***** Data section *****

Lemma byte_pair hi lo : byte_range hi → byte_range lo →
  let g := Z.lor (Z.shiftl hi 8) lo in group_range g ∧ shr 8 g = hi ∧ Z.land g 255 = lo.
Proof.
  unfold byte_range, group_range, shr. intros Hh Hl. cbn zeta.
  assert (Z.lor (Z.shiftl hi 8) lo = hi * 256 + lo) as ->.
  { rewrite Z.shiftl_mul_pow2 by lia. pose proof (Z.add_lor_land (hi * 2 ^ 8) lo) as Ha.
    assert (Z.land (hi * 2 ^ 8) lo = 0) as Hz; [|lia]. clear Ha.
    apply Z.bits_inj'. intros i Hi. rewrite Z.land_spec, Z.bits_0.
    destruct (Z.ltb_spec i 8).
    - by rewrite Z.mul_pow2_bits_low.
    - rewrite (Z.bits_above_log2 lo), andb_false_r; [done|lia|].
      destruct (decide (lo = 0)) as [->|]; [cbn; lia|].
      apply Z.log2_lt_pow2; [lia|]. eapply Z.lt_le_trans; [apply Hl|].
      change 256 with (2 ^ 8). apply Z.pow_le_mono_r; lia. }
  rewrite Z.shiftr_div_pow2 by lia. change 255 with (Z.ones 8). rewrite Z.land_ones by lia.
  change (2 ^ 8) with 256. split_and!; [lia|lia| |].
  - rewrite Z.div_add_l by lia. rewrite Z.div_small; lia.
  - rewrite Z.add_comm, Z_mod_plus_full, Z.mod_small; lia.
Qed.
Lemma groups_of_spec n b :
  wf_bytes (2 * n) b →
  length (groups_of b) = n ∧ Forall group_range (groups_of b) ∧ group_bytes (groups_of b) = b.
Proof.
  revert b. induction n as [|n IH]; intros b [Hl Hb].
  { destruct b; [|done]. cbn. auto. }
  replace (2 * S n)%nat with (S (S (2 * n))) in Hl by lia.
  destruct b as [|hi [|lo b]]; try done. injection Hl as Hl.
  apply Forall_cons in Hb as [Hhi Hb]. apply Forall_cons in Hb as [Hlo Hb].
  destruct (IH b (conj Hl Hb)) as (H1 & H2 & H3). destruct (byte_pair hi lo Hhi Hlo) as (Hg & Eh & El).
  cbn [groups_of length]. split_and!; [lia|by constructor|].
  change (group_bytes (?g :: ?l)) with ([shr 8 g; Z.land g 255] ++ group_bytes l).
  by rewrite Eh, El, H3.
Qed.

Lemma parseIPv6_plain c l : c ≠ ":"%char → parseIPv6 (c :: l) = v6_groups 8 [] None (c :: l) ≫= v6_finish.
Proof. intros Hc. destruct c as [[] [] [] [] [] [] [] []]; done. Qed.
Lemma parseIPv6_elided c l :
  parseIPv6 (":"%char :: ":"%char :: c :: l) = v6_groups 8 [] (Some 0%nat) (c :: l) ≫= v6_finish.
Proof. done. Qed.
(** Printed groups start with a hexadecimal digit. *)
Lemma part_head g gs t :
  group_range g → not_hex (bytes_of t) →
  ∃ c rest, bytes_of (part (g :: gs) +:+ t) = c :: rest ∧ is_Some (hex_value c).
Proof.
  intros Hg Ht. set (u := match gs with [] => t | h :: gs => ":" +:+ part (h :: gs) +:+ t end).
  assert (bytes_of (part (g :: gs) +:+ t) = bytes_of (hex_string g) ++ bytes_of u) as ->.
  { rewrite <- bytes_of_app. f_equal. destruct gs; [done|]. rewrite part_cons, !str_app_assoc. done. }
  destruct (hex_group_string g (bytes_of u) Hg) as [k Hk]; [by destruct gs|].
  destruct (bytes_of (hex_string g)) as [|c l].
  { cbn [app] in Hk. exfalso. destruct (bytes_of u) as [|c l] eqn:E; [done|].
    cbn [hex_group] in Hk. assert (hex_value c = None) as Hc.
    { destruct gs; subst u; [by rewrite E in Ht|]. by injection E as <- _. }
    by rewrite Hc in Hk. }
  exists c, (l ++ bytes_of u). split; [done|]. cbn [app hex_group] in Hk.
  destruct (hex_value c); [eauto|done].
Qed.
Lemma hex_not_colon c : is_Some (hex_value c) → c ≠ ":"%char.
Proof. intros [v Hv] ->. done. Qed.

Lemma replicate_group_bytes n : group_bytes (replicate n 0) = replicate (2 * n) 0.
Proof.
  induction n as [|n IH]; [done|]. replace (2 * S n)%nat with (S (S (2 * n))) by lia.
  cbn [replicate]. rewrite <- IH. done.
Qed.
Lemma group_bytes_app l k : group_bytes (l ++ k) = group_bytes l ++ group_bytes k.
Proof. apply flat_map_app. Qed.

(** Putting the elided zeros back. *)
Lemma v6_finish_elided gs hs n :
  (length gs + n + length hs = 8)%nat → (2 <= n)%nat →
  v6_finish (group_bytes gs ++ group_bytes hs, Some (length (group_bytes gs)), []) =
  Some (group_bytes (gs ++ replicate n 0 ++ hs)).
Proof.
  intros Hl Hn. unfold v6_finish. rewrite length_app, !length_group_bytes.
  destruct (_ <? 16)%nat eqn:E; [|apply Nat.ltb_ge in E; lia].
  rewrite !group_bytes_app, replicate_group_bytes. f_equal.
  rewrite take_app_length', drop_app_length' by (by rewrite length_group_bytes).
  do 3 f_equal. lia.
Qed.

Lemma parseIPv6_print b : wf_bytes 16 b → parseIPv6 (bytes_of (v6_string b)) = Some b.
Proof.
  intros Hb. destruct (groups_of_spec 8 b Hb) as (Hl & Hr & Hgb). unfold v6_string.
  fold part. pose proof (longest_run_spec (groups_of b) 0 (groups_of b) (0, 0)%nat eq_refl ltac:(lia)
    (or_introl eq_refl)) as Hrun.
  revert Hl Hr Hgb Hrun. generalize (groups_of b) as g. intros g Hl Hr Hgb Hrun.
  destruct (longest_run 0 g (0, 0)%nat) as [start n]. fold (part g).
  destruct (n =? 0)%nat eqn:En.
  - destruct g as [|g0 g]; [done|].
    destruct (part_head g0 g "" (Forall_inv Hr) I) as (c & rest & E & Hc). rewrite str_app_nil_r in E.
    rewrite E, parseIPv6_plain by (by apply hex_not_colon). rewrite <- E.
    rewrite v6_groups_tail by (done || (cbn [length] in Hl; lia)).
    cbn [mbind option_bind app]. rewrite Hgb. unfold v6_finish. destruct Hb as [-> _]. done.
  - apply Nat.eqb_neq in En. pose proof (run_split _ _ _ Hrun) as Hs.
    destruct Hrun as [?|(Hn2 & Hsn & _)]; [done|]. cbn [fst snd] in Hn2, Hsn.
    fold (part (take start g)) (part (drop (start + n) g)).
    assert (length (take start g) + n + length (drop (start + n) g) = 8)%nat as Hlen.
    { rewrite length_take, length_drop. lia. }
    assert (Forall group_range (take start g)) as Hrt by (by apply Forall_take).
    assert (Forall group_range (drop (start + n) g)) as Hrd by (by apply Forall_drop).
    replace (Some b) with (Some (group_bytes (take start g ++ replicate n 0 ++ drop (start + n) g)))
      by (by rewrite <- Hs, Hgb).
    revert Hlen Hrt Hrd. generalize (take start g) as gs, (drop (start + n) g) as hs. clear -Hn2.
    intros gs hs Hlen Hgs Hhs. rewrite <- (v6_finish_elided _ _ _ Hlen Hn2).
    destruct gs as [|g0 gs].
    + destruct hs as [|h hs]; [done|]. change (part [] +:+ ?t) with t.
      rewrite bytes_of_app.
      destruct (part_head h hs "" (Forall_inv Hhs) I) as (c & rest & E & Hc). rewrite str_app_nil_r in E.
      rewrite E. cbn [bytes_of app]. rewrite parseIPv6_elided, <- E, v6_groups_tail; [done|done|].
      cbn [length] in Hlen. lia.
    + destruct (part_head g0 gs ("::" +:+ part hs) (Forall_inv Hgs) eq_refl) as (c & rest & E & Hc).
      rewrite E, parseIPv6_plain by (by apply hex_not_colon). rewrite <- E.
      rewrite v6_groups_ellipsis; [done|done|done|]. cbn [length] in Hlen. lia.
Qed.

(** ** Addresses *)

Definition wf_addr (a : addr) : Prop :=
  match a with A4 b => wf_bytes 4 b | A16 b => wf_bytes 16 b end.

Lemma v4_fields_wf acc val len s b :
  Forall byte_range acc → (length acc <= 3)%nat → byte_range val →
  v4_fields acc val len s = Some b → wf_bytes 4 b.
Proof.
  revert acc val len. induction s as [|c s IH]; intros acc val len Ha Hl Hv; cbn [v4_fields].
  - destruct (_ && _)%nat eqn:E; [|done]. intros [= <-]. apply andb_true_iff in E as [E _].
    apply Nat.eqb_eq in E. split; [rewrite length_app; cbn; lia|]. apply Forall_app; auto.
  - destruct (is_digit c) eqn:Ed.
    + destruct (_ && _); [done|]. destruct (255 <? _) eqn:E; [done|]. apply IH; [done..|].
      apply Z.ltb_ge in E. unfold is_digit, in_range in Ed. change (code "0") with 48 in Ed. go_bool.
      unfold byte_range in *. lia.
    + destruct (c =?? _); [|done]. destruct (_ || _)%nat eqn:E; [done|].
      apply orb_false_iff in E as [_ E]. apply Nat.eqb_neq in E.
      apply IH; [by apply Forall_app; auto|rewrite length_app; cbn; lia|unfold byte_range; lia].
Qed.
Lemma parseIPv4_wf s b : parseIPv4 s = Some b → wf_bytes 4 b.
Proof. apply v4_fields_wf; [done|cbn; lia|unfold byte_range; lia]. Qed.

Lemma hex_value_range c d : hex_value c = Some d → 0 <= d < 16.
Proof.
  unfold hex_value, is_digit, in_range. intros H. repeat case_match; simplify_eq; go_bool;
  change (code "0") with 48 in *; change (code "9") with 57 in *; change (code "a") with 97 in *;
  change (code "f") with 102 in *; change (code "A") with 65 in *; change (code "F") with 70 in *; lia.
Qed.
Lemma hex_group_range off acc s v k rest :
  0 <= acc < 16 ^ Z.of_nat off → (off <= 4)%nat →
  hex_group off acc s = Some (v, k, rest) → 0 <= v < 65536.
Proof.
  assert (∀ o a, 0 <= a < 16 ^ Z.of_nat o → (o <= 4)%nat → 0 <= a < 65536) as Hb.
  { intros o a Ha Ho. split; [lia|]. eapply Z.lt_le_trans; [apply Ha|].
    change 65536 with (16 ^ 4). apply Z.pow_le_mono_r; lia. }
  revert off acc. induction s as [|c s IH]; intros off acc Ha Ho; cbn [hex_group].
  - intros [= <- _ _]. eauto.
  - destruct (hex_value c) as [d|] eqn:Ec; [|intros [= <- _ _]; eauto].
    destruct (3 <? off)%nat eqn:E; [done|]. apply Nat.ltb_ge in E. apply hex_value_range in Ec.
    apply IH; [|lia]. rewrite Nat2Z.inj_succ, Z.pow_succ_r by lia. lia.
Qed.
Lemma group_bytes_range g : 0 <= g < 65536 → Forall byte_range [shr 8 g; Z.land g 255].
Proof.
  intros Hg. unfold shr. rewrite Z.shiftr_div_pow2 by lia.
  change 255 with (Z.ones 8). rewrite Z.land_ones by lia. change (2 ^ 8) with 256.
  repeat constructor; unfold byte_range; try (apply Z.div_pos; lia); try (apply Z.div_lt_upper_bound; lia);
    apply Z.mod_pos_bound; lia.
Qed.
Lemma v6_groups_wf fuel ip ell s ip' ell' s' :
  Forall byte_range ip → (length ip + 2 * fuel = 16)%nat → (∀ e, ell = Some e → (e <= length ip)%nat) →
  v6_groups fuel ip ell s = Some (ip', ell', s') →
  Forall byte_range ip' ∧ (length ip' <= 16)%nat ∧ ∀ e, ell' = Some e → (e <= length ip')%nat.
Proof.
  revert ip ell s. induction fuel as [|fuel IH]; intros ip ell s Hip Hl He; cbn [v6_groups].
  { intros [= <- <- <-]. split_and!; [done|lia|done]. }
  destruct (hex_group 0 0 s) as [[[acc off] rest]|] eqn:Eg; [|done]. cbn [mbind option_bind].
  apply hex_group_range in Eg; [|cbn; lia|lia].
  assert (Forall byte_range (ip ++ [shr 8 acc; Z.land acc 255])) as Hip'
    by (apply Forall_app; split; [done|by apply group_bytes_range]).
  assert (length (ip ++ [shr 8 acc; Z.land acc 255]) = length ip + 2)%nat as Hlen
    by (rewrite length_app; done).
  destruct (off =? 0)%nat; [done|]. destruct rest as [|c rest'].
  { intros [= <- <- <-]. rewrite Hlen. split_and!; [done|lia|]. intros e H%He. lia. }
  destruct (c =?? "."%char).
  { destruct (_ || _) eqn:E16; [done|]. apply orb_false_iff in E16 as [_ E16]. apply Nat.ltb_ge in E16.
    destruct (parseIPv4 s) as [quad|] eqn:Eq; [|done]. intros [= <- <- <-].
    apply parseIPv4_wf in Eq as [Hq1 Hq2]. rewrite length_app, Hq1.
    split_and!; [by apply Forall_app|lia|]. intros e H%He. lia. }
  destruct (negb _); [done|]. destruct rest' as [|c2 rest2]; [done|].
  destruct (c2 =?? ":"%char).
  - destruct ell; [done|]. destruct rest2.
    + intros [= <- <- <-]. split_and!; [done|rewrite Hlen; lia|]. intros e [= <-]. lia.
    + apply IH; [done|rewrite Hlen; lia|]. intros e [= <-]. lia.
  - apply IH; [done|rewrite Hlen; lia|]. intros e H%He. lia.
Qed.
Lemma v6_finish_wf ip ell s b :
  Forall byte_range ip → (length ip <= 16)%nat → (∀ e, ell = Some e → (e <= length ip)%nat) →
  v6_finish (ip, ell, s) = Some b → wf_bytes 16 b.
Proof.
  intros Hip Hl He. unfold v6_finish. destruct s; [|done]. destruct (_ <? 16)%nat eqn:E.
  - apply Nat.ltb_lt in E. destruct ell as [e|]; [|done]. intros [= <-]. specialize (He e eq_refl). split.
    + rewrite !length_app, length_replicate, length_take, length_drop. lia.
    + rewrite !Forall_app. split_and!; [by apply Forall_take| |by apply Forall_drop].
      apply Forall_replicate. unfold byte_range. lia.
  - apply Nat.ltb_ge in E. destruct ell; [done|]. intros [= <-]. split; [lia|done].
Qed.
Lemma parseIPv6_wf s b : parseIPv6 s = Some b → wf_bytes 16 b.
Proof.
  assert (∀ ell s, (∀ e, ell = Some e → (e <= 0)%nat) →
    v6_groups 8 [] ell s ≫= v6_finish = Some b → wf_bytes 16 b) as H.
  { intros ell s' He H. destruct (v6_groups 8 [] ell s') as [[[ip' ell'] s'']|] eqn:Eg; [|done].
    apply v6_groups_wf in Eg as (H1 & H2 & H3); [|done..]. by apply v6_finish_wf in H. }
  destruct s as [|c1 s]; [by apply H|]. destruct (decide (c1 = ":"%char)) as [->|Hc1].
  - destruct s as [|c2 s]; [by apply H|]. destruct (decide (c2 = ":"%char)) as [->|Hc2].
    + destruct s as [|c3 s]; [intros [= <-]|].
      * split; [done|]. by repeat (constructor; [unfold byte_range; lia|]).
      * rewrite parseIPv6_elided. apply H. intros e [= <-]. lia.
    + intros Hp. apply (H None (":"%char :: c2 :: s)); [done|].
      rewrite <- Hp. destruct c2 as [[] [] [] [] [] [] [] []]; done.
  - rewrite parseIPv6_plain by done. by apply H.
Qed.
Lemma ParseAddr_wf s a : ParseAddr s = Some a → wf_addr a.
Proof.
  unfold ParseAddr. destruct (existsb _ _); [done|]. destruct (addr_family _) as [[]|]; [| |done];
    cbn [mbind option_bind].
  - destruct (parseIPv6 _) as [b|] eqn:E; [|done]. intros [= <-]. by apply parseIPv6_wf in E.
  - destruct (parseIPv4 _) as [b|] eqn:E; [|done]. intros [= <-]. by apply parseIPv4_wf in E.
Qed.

*****

Instructions for the task | When a line in the data holds the word "start", show that line.

Exercise result |
(** Printed groups start with a hexadecimal digit. *)
  destruct (longest_run 0 g (0, 0)%nat) as [start n]. fold (part g).
    fold (part (take start g)) (part (drop (start + n) g)).
    assert (length (take start g) + n + length (drop (start + n) g) = 8)%nat as Hlen.
    assert (Forall group_range (take start g)) as Hrt by (by apply Forall_take).
    assert (Forall group_range (drop (start + n) g)) as Hrd by (by apply Forall_drop).
    replace (Some b) with (Some (group_bytes (take start g ++ replicate n 0 ++ drop (start + n) g)))
    revert Hlen Hrt Hrd. generalize (take start g) as gs, (drop (start + n) g) as hs. clear -Hn2.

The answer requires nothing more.